INSTRUCTIONS FOR THE TASK. A word-for-word copy of the records below is required.

(Records from a dataset)
###
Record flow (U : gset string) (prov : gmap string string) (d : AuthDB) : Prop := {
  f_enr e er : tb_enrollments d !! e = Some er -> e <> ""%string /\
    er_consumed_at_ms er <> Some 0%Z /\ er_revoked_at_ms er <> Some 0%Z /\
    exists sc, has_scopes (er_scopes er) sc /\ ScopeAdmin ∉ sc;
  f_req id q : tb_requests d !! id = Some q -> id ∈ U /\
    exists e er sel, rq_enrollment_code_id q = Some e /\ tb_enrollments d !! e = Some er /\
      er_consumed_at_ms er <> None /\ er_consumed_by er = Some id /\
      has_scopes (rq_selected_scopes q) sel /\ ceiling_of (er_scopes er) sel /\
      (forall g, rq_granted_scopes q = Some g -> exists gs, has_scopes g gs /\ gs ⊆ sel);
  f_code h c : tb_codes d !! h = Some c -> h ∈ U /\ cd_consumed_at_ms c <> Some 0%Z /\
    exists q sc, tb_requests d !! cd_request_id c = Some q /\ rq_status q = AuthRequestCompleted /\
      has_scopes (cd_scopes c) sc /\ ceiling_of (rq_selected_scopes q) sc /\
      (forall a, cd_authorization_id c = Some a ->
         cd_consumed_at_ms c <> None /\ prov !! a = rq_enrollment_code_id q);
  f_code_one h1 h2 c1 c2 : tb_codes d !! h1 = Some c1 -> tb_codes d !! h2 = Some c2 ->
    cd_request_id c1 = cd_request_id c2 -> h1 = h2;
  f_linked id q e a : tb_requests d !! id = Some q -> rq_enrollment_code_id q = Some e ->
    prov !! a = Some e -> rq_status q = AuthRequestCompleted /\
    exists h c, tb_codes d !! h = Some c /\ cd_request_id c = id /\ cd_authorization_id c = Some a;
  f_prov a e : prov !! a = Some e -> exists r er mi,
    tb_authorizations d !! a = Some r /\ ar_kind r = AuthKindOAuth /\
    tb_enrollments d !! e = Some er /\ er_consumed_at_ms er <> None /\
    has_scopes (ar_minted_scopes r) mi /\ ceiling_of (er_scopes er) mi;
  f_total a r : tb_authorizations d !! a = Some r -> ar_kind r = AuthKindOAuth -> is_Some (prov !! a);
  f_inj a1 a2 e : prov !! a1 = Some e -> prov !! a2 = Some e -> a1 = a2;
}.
###
THE COMPLETED TASK.
Record flow (U : gset string) (prov : gmap string string) (d : AuthDB) : Prop := {
  f_enr e er : tb_enrollments d !! e = Some er -> e <> ""%string /\
    er_consumed_at_ms er <> Some 0%Z /\ er_revoked_at_ms er <> Some 0%Z /\
    exists sc, has_scopes (er_scopes er) sc /\ ScopeAdmin ∉ sc;
  f_req id q : tb_requests d !! id = Some q -> id ∈ U /\
    exists e er sel, rq_enrollment_code_id q = Some e /\ tb_enrollments d !! e = Some er /\
      er_consumed_at_ms er <> None /\ er_consumed_by er = Some id /\
      has_scopes (rq_selected_scopes q) sel /\ ceiling_of (er_scopes er) sel /\
      (forall g, rq_granted_scopes q = Some g -> exists gs, has_scopes g gs /\ gs ⊆ sel);
  f_code h c : tb_codes d !! h = Some c -> h ∈ U /\ cd_consumed_at_ms c <> Some 0%Z /\
    exists q sc, tb_requests d !! cd_request_id c = Some q /\ rq_status q = AuthRequestCompleted /\
      has_scopes (cd_scopes c) sc /\ ceiling_of (rq_selected_scopes q) sc /\
      (forall a, cd_authorization_id c = Some a ->
         cd_consumed_at_ms c <> None /\ prov !! a = rq_enrollment_code_id q);
  f_code_one h1 h2 c1 c2 : tb_codes d !! h1 = Some c1 -> tb_codes d !! h2 = Some c2 ->
    cd_request_id c1 = cd_request_id c2 -> h1 = h2;
  f_linked id q e a : tb_requests d !! id = Some q -> rq_enrollment_code_id q = Some e ->
    prov !! a = Some e -> rq_status q = AuthRequestCompleted /\
    exists h c, tb_codes d !! h = Some c /\ cd_request_id c = id /\ cd_authorization_id c = Some a;
  f_prov a e : prov !! a = Some e -> exists r er mi,
    tb_authorizations d !! a = Some r /\ ar_kind r = AuthKindOAuth /\
    tb_enrollments d !! e = Some er /\ er_consumed_at_ms er <> None /\
    has_scopes (ar_minted_scopes r) mi /\ ceiling_of (er_scopes er) mi;
  f_total a r : tb_authorizations d !! a = Some r -> ar_kind r = AuthKindOAuth -> is_Some (prov !! a);
  f_inj a1 a2 e : prov !! a1 = Some e -> prov !! a2 = Some e -> a1 = a2;
}.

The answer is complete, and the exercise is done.